EXERCISE OBJECTIVE:
In the data below, find every line with the string "trimEnd" and pull it out.

[WORKING DATA Boundary: Start]

(** * Resume_To_Website: the heuristic extraction pipeline of the Express server

    A shallow embedding of the pure functions of the server
    ([normalizeHeader], [extractSectionsByLines], [cleanArray],
    [parseWorkExperience], [parseEducation], [parseSkills],
    [buildRelevantResumeText], [extractContactInfo], the pattern match of
    [gptOrganizeResume]) and of the section lookups and the key-patching
    code of the [/api/parse] handler, followed by the properties the
    specification states about them and by further properties of the code.

    Conventions of the embedding.
    - A JavaScript string is the list of its UTF-16 code units ([list N]);
      [length] is the [.length] of the string.
    - An object that is only read by key ([sectionIndices]) is the [gmap]
      of its own properties together with what a plain object inherits from
      [Object.prototype]: a read at an inherited name that is not an own
      property yields the inherited member, not [undefined].  Of the
      inherited names, [constructor] is the one that a normalized header can
      be.
    - A [Set] is the list of its elements in insertion order.
    - An object that is enumerated ([Object.keys], [Object.entries], the JSON
      objects of the structuring service) is the list of its own properties
      in insertion order.
    - [String.prototype.toLowerCase] is a parameter of the development; the
      one fact used about it is its action on ASCII strings. *)

From Stdlib Require Import String Ascii Sorted.
From stdpp Require Import gmap list.

Local Open Scope N_scope.

Abbreviation jsstring := (list N) (only parsing).

(** ** String literals *)

Module Literal.

(** Code units of a literal written in UTF-8: sequences of one, two and
    three bytes give one code unit, a sequence of four bytes a surrogate
    pair. *)
Fixpoint utf16 (bs : list N) : jsstring :=
  match bs with
  | [] => []
  | b0 :: r0 =>
      if b0 <? 128 then b0 :: utf16 r0
      else
        match r0 with
        | [] => [b0]
        | b1 :: r1 =>
            if b0 <? 224 then ((b0 mod 32) * 64 + b1 mod 64) :: utf16 r1
            else
              match r1 with
              | [] => [b0; b1]
              | b2 :: r2 =>
                  if b0 <? 240 then
                    ((b0 mod 16) * 4096 + (b1 mod 64) * 64 + b2 mod 64) :: utf16 r2
                  else
                    match r2 with
                    | [] => [b0; b1; b2]
                    | b3 :: r3 =>
                        let cp := (b0 mod 8) * 262144 + (b1 mod 64) * 4096
                                  + (b2 mod 64) * 64 + b3 mod 64 in
                        (55296 + (cp - 65536) / 1024)
                          :: (56320 + (cp - 65536) mod 1024) :: utf16 r3
                    end
              end
        end
  end.

Definition bytes (s : string) : list N :=
  List.map (fun a => N_of_ascii a) (list_ascii_of_string s).

(** The escape [\n] of a JavaScript literal: a backslash (92) followed by
    [n] (110) stands for the line feed (10). *)
Fixpoint unescape (bs : list N) : list N :=
  match bs with
  | [] => []
  | b :: r =>
      match r with
      | b' :: r' =>
          if (b =? 92) && (b' =? 110) then 10 :: unescape r' else b :: unescape r
      | [] => [b]
      end
  end.

Definition js (s : string) : jsstring := utf16 (unescape (bytes s)).

End Literal.

Arguments Literal.js s%_string.

Abbreviation js := Literal.js.

(** ** Primitives of [String.prototype] and [Array.prototype] *)

Module Js.

(** The class [\s], which is also the set [trim] removes. *)
Definition isWhiteSpace (c : N) : bool :=
  existsb (N.eqb c)
    [9; 10; 11; 12; 13; 32; 160; 5760; 8232; 8233; 8239; 8287; 12288; 65279]
  || ((8192 <=? c) && (c <=? 8202)).

Definition isUpper (c : N) : bool := (65 <=? c) && (c <=? 90).
Definition isLower (c : N) : bool := (97 <=? c) && (c <=? 122).
Definition isDigit (c : N) : bool := (48 <=? c) && (c <=? 57).
Definition isAscii (c : N) : bool := c <? 128.

Fixpoint trimStart (s : jsstring) : jsstring :=
  match s with
  | [] => []
  | c :: r => if isWhiteSpace c then trimStart r else s
  end.

Fixpoint trimEnd (s : jsstring) : jsstring :=
  match s with
  | [] => []
  | c :: r =>
      match trimEnd r with
      | [] => if isWhiteSpace c then [] else [c]
      | r' => c :: r'
      end
  end.
(** ** Breadth-first distances *)

Lemma discover_spec ws : ∀ seen,
  NoDup (discover seen ws) ∧
  ∀ w, w ∈ discover seen ws ↔ w ∈ ws ∧ w ∉ seen.
Proof.
  induction ws as [|x ws IH]; intros seen; simpl.
  - split; [constructor|]. intros w. rewrite elem_of_nil. tauto.
  - destruct (decide (x ∈ seen)) as [Hx|Hx].
    + destruct (IH seen) as [Hnd Hin]. split; [done|].
      intros w. rewrite Hin, elem_of_cons. split; [tauto|].
      intros [[->|Hw] Hs]; tauto.
    + destruct (IH (x :: seen)) as [Hnd Hin]. split.
      * apply NoDup_cons. split; [|done]. rewrite Hin, elem_of_cons. tauto.
      * intros w. rewrite !elem_of_cons, Hin, elem_of_cons.
        destruct (decide (w = x)) as [->|Hne]; tauto.
Qed.

Lemma adj_edge_targets G v w : w ∈ adj G v → w ∈ edge_targets G.
Proof.
  unfold adj, successors, edge_targets.
  destruct (g_map G !! v) as [vx|] eqn:Hv; simpl; [|by rewrite elem_of_nil].
  intros Hw. apply list_elem_of_bind. exists (v, vx). split; [done|].
  by apply elem_of_map_to_list.
Qed.

Lemma path_zero G u v : path G u v 0 → v = u.
Proof. by inversion 1. Qed.

(** *** The width dictionary *)

Lemma width_incr_keys v w :
  (width_incr v w).*1 = if decide (v ∈ w.*1) then w.*1 else w.*1 ++ [v].
Proof.
  induction w as [|[k c] w IH]; csimpl; [done|].
  destruct (decide (k = v)) as [->|Hne]; csimpl.
  - rewrite decide_True by (apply elem_of_cons; tauto). done.
  - rewrite IH. destruct (decide (v ∈ w.*1)).
    + rewrite decide_True by (apply elem_of_cons; tauto). done.
    + rewrite decide_False; [done|]. rewrite elem_of_cons. intros [?|?]; congruence.
Qed.

Lemma width_incr_get v w k :
  width_get (width_incr v w) k =
  if decide (v = k) then S (width_get w k) else width_get w k.
Proof.
  induction w as [|[k' c] w IH]; simpl.
  - repeat case_decide; done.
  - destruct (decide (k' = v)) as [->|Hne]; simpl.
    + repeat case_decide; done.
    + rewrite IH. repeat case_decide; congruence.
Qed.

Lemma width_incr_sum v w : sum_list (width_incr v w).*2 = S (sum_list w.*2).
Proof.
  induction w as [|[k c] w IH]; csimpl; [done|].
  destruct (decide (k = v)); csimpl; [done|]. rewrite IH. lia.
Qed.

Lemma width_fold_get k l : ∀ w,
  width_get (foldl (λ width (kv : Z * nat), width_incr kv.2 width) w l) k =
  (width_get w k + length (filter (λ e : Z * nat, e.2 = k) l))%nat.
Proof.
  induction l as [|[x v] l IH]; intros w; simpl; [lia|].
  rewrite IH, width_incr_get, filter_cons. simpl.
  repeat case_decide; simpl; lia.
Qed.

Lemma width_fold_sum l : ∀ w,
  sum_list (foldl (λ width (kv : Z * nat), width_incr kv.2 width) w l).*2 =
  (sum_list w.*2 + length l)%nat.
Proof.
  induction l as [|[x v] l IH]; intros w; simpl; [lia|].
  rewrite IH, width_incr_sum. lia.
Qed.

Lemma width_fold_keys_same (xs : list Z) (v : nat) : ∀ w,
  (foldl (λ width (kv : Z * nat), width_incr kv.2 width) w ((λ x, (x, v)) <$> xs)).*1 =
  match xs with
  | [] => w.*1
  | _ => if decide (v ∈ w.*1) then w.*1 else w.*1 ++ [v]
  end.
Proof.
  induction xs as [|x xs IH]; intros w; simpl; [done|].
  rewrite IH, width_incr_keys. simpl.
  destruct xs as [|y xs]; [done|].
  destruct (decide (v ∈ w.*1)); [by rewrite decide_True|].
  rewrite decide_True; [done|]. apply elem_of_app. right. by apply list_elem_of_singleton.
Qed.

(** *** The sweeps keep [bfs_inv] *)

Lemma keys_at_level (xs : list Z) (v : nat) : ((λ x, (x, v)) <$> xs).*1 = xs.
Proof. induction xs as [|x xs IH]; csimpl; [done|]. by rewrite IH. Qed.

Lemma bfs_inv_init G root : bfs_inv G root 0 [(root, 0%nat)] [root].
Proof.
  unfold bfs_inv. split_and!.
  - apply NoDup_singleton.
  - intros v n Hv. apply list_elem_of_singleton in Hv. inversion Hv.
    split; [constructor | lia].
  - intros v m Hp Hm. assert (m = 0%nat) as -> by lia.
    apply path_zero in Hp as ->. exists 0%nat. split; [lia|].
    by apply list_elem_of_singleton.
  - intros v. rewrite !list_elem_of_singleton. split; [by intros ->|].
    by inversion 1.
  - intros v n Hv. apply list_elem_of_singleton in Hv. inversion Hv. by left.
  - right. simpl. lia.
  - done.
Qed.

[WORKING DATA Boundary: End]

EXERCISE RESULT:
Fixpoint trimEnd (s : jsstring) : jsstring :=
      match trimEnd r with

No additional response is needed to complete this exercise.